AIM OF THE TASK:
Identify every line in the records below that contains the word "from", and copy each of those lines.

RECORDS PROVIDED:
-----

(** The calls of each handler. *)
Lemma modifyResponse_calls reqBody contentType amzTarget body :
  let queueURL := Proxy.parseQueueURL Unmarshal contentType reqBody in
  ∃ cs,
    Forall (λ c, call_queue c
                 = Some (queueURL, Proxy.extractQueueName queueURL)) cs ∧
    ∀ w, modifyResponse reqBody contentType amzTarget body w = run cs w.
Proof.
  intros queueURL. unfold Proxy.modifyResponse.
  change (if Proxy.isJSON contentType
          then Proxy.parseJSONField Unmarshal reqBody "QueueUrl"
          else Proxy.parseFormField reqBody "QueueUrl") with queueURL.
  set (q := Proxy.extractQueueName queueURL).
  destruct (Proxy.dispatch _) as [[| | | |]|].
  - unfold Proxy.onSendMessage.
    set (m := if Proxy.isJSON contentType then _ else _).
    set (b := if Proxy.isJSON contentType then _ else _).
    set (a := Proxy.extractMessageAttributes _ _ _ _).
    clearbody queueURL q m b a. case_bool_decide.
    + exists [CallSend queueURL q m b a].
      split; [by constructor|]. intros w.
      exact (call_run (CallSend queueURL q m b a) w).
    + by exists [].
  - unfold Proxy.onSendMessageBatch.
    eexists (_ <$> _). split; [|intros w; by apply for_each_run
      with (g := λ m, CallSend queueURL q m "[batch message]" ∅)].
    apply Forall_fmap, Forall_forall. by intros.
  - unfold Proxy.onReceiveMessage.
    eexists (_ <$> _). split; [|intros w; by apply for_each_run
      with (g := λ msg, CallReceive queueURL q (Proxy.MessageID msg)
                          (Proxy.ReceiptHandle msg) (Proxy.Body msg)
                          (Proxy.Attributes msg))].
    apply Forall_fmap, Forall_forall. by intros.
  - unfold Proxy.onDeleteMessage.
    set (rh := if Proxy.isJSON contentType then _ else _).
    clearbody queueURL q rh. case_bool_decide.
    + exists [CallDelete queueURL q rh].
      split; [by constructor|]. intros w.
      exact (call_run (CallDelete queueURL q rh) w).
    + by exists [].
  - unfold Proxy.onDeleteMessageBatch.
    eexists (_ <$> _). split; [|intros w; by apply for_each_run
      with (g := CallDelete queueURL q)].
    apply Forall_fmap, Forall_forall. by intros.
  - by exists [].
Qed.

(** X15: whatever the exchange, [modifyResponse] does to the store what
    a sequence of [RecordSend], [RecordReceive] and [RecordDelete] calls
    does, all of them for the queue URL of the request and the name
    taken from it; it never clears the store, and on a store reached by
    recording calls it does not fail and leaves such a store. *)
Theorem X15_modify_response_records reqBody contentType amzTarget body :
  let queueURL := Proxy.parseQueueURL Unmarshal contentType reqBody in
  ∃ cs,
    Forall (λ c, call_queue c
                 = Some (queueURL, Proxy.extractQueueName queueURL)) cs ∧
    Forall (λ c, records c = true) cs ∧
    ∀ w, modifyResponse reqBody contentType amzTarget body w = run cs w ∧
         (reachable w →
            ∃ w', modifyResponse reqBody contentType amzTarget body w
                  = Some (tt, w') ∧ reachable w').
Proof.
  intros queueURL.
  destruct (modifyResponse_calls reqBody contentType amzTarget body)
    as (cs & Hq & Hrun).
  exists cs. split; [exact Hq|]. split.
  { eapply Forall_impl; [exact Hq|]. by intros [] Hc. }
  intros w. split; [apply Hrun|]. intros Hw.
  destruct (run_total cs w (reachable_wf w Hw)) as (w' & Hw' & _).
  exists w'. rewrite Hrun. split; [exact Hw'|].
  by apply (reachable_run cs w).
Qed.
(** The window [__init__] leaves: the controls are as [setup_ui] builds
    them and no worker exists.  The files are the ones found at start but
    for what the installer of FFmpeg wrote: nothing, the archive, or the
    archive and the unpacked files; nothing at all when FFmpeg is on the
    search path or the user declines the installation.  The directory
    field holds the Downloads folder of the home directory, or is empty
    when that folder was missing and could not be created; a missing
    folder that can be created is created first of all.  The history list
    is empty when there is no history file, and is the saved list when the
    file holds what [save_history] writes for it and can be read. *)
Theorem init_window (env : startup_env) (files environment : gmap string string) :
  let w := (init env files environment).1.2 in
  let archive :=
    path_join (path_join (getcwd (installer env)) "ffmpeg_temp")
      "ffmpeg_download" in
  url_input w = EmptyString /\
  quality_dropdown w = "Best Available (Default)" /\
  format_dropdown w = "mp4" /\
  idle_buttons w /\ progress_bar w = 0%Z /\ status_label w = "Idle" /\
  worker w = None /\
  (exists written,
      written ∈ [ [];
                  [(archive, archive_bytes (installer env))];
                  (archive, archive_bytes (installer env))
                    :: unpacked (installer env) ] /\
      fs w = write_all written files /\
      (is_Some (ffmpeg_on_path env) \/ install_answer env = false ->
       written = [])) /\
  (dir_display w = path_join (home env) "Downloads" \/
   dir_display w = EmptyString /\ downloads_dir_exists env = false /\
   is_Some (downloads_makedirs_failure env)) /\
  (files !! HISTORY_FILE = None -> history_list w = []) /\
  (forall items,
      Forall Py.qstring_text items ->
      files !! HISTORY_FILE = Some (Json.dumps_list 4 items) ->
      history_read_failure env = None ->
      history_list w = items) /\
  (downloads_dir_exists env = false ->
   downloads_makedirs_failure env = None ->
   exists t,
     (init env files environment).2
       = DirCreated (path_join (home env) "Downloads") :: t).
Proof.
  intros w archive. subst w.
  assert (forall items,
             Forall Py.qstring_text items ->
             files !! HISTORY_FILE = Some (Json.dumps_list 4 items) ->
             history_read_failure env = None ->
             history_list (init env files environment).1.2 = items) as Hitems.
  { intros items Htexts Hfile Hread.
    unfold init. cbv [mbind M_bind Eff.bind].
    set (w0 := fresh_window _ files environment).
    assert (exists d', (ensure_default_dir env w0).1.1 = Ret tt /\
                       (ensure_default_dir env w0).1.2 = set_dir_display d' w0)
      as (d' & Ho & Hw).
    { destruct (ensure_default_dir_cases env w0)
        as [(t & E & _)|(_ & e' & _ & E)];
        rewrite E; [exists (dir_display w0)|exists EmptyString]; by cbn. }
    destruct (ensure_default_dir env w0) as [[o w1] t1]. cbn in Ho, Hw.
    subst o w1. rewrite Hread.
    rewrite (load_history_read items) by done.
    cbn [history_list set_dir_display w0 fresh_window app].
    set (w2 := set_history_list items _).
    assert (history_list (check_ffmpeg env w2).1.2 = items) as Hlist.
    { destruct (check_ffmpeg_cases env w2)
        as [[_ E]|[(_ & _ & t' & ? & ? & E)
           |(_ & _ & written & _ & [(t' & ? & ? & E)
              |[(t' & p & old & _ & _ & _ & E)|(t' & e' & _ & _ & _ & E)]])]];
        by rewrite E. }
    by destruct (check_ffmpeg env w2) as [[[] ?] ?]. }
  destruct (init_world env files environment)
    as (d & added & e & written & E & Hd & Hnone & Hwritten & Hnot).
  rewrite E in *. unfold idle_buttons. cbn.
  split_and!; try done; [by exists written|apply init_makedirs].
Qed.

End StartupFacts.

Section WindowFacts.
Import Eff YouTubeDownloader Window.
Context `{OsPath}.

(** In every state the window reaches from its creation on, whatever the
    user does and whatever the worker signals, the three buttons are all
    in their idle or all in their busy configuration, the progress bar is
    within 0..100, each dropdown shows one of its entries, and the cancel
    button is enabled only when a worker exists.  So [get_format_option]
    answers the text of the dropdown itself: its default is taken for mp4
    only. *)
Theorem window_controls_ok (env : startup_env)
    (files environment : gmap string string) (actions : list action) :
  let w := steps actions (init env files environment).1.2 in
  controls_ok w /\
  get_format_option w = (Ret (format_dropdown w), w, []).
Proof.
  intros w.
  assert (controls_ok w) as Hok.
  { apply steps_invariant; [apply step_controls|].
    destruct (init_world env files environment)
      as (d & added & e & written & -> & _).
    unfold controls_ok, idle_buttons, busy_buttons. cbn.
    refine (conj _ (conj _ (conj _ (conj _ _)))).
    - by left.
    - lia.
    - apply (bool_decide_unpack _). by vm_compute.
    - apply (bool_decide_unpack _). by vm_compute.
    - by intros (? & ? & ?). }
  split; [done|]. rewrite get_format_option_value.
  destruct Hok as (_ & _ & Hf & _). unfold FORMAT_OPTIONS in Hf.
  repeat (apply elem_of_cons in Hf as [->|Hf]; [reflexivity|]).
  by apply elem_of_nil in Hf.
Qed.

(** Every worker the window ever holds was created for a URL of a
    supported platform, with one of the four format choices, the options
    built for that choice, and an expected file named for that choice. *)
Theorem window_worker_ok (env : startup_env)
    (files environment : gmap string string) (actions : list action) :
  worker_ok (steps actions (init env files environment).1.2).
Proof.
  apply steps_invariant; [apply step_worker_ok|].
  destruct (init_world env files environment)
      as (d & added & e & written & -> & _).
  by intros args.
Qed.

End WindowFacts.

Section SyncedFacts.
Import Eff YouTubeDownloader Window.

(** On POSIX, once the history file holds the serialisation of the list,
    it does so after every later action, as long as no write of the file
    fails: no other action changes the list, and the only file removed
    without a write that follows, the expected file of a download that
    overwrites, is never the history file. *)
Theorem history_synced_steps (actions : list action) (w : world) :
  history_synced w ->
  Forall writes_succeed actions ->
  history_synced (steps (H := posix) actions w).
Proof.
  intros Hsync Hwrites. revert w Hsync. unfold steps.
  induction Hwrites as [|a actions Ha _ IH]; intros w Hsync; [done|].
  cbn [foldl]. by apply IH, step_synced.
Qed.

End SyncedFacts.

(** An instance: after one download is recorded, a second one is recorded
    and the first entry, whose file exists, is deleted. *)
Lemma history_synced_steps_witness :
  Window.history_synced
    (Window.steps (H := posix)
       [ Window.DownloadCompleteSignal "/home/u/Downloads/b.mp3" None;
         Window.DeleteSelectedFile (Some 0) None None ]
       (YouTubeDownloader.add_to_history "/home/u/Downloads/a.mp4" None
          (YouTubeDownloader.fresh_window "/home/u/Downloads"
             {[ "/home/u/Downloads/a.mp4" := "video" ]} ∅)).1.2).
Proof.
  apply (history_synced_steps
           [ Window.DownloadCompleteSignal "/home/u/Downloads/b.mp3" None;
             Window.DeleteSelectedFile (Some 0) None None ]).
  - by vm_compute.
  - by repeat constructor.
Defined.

-----

SOLUTION FOR THIS TASK:
    taken from it; it never clears the store, and on a store reached by
(** In every state the window reaches from its creation on, whatever the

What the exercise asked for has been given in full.